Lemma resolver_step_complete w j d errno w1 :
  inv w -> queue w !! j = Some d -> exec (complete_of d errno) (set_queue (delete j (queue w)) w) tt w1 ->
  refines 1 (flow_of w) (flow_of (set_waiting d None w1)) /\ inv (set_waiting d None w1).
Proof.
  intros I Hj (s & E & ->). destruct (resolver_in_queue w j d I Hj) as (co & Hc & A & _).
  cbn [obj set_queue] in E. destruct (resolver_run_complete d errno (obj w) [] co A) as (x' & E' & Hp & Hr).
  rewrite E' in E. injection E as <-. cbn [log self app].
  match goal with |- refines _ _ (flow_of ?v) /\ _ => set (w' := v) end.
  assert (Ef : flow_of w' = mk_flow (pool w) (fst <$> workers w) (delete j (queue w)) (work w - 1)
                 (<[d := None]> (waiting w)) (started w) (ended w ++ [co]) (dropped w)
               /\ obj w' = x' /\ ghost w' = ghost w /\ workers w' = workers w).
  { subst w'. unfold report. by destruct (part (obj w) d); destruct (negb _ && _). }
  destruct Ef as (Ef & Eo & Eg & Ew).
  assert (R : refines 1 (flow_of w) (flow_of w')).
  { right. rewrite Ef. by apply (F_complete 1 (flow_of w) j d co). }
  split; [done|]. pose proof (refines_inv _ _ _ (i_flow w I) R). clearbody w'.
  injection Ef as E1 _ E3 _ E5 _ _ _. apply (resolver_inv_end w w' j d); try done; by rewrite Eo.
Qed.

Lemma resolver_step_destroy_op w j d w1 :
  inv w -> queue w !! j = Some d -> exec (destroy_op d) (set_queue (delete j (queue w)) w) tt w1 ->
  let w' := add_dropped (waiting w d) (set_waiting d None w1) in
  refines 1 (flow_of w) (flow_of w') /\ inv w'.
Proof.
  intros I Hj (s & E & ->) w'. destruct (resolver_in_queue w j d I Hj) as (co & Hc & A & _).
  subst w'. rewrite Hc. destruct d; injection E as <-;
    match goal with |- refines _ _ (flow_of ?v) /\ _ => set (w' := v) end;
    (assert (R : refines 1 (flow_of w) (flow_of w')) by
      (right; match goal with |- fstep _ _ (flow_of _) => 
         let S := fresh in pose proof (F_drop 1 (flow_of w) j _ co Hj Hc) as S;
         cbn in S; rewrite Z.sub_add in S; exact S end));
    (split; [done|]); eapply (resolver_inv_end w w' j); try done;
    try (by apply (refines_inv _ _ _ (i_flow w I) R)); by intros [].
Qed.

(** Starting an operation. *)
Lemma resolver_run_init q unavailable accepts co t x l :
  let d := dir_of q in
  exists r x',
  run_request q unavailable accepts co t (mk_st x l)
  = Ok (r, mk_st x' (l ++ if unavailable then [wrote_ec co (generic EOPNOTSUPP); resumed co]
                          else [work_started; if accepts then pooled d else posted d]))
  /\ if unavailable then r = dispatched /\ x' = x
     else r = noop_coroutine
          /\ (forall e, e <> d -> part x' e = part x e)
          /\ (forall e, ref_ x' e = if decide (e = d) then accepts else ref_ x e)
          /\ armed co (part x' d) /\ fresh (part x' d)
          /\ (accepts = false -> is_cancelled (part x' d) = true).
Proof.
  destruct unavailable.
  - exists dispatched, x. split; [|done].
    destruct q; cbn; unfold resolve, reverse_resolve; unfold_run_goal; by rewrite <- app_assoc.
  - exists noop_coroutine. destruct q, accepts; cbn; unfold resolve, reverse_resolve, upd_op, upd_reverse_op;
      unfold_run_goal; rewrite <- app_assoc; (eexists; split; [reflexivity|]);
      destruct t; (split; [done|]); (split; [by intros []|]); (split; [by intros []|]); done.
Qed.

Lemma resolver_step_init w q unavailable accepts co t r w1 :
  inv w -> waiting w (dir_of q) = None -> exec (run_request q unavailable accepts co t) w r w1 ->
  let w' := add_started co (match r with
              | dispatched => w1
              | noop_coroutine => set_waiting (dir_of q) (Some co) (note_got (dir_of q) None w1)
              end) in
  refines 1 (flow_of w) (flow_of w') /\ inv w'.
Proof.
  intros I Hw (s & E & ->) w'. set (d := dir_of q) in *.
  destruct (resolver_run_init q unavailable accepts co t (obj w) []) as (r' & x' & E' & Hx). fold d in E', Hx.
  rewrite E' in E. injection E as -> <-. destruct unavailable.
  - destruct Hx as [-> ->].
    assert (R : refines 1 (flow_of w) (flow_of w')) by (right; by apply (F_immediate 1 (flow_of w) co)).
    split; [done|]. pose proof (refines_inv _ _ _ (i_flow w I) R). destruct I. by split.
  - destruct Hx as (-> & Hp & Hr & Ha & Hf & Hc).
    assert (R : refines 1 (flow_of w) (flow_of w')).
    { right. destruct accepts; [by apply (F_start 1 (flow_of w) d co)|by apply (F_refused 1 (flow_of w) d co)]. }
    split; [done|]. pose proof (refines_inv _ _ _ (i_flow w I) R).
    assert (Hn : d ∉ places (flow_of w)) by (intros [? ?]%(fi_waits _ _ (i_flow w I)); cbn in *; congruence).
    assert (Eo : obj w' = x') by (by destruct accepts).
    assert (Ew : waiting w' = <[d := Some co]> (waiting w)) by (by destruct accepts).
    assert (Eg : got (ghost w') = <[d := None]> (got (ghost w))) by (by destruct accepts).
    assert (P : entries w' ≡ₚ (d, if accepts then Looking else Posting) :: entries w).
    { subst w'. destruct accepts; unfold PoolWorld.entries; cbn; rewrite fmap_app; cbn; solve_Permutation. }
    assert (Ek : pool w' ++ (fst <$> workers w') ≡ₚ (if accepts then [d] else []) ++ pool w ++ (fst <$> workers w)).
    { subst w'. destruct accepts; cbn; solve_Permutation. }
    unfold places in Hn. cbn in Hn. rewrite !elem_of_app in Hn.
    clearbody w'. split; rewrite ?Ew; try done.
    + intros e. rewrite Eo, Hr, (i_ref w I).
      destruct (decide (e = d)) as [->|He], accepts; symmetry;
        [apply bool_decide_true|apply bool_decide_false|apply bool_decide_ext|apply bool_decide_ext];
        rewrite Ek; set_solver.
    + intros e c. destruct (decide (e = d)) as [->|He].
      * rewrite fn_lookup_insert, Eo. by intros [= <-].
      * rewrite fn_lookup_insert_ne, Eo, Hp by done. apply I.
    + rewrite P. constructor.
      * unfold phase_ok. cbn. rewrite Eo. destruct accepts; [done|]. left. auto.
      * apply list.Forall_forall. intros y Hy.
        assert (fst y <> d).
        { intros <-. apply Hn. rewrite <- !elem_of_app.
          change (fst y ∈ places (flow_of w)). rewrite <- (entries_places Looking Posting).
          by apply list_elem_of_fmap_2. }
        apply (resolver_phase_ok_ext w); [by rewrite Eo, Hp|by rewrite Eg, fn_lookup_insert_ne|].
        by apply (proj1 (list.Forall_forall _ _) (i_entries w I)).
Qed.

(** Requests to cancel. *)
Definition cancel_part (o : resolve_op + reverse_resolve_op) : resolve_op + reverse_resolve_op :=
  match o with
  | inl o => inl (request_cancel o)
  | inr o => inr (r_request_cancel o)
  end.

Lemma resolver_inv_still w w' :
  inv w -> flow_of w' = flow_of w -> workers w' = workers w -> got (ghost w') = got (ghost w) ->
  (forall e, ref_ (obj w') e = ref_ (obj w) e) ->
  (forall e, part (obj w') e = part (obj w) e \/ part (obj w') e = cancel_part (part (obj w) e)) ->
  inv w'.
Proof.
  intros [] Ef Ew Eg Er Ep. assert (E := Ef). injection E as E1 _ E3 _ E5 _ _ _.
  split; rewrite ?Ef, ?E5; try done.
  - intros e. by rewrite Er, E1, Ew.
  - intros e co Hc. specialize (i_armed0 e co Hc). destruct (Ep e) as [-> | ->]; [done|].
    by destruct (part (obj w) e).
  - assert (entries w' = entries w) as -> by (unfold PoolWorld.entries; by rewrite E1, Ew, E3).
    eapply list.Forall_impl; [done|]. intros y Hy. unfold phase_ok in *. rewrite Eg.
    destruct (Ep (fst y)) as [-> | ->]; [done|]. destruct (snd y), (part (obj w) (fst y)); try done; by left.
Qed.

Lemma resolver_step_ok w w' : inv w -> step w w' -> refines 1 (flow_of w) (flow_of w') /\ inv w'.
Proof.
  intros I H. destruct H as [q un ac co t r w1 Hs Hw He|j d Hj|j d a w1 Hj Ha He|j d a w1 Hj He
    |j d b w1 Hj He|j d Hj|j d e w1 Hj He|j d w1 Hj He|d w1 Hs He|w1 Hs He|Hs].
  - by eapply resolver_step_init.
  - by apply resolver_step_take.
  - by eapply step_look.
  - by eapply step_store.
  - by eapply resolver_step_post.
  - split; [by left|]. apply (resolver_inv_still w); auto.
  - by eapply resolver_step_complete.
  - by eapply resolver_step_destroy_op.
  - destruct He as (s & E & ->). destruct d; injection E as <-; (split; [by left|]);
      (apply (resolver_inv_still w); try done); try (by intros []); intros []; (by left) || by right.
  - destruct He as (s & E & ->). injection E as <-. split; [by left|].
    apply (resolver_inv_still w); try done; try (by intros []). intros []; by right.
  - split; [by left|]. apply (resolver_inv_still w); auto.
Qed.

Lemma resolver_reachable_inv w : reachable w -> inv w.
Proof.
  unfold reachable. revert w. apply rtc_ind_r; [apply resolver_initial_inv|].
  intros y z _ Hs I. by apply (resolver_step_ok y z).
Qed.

> [Task to complete]: If a line of the records contains the word "exec", count it; give only the total.

> [Problem solution]: 3